Collected data
[Start of section]
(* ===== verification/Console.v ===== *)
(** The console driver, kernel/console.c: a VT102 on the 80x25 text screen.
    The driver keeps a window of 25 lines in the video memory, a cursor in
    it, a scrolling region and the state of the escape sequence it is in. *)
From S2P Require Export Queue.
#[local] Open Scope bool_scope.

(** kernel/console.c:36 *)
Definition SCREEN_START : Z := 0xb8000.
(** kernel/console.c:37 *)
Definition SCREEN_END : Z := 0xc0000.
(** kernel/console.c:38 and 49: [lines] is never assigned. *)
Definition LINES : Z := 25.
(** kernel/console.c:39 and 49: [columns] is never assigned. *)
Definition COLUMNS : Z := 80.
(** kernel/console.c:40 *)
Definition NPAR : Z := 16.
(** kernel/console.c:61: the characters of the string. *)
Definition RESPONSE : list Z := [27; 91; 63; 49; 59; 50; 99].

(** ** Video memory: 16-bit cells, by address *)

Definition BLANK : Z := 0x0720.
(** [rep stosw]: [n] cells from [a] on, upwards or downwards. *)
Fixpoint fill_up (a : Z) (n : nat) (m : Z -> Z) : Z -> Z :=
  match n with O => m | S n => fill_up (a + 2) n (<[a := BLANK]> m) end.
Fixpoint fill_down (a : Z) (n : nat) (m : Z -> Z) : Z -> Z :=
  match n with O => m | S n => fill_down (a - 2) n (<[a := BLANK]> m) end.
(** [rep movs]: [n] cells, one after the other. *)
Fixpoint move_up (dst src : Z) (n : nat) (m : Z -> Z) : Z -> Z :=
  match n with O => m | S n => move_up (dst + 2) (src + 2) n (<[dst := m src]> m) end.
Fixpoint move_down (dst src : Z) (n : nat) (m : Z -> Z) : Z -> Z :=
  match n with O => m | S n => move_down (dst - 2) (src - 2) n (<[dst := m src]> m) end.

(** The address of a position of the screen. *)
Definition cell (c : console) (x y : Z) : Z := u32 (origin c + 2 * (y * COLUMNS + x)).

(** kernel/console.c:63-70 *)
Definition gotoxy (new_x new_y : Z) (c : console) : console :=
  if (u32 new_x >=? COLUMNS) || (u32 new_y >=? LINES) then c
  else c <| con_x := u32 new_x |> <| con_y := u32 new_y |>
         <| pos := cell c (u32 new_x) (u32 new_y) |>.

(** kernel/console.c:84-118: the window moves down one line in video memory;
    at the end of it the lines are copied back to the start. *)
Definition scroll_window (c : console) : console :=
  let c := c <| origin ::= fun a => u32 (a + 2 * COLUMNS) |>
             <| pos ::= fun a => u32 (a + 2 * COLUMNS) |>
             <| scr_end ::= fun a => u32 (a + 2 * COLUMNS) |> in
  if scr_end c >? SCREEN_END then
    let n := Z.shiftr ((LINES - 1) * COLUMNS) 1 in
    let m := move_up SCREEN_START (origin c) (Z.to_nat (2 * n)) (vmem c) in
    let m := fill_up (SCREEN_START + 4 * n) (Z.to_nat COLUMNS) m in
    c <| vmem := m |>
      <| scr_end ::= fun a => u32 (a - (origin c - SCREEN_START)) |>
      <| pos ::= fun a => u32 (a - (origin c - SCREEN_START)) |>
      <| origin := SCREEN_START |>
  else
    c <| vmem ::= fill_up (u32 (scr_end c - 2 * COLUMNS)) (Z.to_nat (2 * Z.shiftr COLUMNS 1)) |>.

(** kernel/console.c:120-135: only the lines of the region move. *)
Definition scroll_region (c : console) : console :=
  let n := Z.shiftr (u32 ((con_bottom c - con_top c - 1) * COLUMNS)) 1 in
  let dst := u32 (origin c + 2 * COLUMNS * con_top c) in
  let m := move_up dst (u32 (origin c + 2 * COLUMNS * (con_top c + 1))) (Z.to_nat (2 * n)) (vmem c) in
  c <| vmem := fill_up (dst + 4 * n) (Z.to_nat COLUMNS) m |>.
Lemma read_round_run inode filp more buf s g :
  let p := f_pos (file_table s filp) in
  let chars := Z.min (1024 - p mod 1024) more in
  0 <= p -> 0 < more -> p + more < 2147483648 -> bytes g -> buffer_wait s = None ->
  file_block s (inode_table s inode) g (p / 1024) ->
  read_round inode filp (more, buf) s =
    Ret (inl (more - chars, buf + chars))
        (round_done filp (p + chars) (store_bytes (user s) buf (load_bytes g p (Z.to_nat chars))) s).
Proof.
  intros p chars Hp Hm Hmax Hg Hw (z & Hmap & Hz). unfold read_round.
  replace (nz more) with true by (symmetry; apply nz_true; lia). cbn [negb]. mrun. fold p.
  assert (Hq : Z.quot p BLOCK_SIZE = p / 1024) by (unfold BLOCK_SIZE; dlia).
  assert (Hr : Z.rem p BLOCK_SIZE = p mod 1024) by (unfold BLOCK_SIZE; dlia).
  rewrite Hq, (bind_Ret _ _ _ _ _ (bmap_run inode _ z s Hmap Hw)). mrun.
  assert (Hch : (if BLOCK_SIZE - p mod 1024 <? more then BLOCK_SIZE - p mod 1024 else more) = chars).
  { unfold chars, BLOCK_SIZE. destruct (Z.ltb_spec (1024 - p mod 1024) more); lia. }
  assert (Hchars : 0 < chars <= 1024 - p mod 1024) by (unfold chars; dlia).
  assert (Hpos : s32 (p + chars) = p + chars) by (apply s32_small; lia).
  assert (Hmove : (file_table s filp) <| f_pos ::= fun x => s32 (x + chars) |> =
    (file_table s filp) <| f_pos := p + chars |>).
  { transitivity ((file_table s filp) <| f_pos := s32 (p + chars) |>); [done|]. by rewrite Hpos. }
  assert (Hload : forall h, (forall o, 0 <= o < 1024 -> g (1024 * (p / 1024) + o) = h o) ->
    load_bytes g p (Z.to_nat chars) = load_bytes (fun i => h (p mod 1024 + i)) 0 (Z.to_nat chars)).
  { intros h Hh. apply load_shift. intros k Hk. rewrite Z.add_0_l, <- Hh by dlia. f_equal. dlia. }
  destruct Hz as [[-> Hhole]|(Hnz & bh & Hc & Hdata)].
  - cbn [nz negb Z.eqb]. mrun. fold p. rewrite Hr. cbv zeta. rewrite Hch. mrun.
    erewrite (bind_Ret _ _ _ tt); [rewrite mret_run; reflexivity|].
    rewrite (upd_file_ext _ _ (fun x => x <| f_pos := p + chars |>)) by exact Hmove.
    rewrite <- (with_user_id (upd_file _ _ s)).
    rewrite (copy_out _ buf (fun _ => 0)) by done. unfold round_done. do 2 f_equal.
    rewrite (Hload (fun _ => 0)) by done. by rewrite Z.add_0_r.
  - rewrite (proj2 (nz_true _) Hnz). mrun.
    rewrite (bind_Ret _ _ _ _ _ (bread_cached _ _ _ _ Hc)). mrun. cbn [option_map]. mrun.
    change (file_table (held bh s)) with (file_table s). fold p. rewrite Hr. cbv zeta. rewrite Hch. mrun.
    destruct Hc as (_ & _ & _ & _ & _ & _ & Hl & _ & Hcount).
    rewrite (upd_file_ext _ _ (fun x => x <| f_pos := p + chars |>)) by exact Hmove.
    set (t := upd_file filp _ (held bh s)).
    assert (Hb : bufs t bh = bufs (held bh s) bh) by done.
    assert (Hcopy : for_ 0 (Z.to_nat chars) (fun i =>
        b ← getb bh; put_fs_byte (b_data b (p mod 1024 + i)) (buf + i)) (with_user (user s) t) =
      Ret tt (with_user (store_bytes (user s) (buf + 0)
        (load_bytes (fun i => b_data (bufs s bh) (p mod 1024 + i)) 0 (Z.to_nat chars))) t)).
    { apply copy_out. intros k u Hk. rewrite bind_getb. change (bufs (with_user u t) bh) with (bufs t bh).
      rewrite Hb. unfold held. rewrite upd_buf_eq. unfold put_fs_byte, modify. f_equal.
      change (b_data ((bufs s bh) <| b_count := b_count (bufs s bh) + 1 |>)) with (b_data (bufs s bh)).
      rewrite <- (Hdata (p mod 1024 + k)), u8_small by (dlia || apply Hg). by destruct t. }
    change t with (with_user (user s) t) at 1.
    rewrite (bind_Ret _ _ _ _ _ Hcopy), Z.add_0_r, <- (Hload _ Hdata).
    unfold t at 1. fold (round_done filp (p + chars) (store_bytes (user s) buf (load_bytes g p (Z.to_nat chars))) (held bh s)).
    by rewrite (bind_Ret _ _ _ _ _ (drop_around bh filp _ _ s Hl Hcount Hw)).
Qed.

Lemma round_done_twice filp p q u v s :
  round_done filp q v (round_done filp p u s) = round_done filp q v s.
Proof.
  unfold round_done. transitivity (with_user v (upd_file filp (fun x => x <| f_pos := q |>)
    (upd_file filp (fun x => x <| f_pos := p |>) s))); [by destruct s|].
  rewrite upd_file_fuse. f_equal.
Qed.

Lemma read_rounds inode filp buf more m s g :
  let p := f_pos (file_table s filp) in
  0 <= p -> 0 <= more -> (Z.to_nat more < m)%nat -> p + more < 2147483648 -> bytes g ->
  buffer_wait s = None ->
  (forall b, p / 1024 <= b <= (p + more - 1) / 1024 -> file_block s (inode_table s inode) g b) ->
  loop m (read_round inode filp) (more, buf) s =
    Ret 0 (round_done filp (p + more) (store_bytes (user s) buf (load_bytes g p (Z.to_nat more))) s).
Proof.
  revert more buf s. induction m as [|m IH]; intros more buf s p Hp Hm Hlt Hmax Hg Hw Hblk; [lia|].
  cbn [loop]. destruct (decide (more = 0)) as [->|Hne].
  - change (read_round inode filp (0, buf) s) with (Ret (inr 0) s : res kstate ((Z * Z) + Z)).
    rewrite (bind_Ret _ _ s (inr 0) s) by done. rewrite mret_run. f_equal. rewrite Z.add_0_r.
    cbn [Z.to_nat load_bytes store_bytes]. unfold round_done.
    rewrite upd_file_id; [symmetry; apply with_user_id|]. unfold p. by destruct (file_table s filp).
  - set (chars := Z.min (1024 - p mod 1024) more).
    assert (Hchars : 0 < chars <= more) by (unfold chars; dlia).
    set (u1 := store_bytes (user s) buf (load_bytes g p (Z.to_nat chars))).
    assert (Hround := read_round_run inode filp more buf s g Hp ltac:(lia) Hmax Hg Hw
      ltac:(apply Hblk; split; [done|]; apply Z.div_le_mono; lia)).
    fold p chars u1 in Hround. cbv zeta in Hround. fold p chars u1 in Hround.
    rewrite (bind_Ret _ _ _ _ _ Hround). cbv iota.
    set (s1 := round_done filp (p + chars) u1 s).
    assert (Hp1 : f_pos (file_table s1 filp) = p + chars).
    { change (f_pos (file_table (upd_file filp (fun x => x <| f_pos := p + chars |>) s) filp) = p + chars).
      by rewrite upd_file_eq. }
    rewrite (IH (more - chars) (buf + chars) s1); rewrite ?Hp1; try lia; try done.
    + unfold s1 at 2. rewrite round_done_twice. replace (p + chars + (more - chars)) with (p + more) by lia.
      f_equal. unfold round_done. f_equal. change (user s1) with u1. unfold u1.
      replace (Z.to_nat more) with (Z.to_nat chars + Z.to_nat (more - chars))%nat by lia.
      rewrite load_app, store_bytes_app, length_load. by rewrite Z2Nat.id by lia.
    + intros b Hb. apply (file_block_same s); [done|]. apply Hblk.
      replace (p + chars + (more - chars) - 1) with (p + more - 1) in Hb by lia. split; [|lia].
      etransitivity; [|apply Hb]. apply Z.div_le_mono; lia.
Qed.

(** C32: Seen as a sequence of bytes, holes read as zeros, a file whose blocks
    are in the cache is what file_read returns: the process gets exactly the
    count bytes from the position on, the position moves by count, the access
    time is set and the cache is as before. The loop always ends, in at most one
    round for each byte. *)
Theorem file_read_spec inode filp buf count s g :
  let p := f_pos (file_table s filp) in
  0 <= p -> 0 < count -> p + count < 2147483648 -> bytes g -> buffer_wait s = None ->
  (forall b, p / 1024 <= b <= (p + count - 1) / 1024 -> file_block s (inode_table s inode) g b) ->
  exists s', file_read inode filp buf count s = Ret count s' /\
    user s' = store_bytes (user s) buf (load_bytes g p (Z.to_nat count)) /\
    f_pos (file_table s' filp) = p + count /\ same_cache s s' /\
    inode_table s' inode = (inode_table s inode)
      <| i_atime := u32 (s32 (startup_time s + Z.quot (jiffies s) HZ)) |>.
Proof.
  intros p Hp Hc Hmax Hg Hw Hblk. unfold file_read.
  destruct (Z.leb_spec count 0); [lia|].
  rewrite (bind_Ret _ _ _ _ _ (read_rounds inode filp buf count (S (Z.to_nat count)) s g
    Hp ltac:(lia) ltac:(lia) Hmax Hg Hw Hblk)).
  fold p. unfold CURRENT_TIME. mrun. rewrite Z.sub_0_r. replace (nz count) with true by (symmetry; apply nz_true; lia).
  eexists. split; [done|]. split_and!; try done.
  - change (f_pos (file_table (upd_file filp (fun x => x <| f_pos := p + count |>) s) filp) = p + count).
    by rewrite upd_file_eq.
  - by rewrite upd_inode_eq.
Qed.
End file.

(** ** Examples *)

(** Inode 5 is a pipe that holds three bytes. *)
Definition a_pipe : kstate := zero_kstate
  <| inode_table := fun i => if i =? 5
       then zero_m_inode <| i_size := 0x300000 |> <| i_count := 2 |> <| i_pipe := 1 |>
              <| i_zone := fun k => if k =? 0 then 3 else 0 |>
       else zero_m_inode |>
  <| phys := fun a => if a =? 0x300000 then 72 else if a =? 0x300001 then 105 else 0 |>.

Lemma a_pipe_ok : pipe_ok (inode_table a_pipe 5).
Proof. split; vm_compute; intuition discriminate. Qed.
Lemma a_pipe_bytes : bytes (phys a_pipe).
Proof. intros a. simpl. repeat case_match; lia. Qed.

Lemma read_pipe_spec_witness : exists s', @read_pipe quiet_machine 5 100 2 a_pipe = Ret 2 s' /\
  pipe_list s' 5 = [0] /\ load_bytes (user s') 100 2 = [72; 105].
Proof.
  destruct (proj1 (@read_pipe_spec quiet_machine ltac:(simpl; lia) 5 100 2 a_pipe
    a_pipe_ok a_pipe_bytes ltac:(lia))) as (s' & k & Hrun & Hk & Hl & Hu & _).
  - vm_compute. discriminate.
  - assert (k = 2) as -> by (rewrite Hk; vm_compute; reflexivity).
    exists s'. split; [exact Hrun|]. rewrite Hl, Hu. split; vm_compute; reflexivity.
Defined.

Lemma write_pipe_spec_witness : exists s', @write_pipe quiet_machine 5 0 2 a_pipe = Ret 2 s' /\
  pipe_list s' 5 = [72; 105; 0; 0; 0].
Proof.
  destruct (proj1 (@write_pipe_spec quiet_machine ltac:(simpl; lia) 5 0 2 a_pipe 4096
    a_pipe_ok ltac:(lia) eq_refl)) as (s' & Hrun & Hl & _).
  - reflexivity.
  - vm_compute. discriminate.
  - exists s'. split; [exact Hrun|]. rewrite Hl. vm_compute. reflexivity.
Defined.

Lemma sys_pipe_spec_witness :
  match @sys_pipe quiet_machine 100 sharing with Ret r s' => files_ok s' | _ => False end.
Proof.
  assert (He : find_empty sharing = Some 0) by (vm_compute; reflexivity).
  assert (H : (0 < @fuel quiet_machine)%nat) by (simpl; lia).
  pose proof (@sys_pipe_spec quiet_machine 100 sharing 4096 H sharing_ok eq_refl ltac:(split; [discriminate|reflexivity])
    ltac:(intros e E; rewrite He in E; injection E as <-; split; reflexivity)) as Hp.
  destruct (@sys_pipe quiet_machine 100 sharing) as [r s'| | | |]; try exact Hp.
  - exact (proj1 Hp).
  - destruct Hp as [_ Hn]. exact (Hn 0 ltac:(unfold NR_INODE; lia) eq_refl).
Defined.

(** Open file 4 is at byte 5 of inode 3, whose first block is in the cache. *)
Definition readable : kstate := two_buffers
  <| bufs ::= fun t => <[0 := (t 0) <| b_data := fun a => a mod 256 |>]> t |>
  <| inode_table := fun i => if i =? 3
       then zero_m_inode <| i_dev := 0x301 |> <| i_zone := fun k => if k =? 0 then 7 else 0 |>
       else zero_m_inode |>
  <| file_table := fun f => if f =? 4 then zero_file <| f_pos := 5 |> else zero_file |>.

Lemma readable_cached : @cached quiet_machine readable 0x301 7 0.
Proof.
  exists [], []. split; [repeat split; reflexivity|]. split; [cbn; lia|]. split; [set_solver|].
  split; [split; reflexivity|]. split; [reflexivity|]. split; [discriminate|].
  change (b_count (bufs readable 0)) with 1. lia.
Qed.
[End of section]
*BRIEF*: Find the lines in the records that contain the word "Hdata", then copy every one of them.

*SOLVED PROBLEM*:
  destruct Hz as [[-> Hhole]|(Hnz & bh & Hc & Hdata)].
      rewrite <- (Hdata (p mod 1024 + k)), u8_small by (dlia || apply Hg). by destruct t. }
    rewrite (bind_Ret _ _ _ _ _ Hcopy), Z.add_0_r, <- (Hload _ Hdata).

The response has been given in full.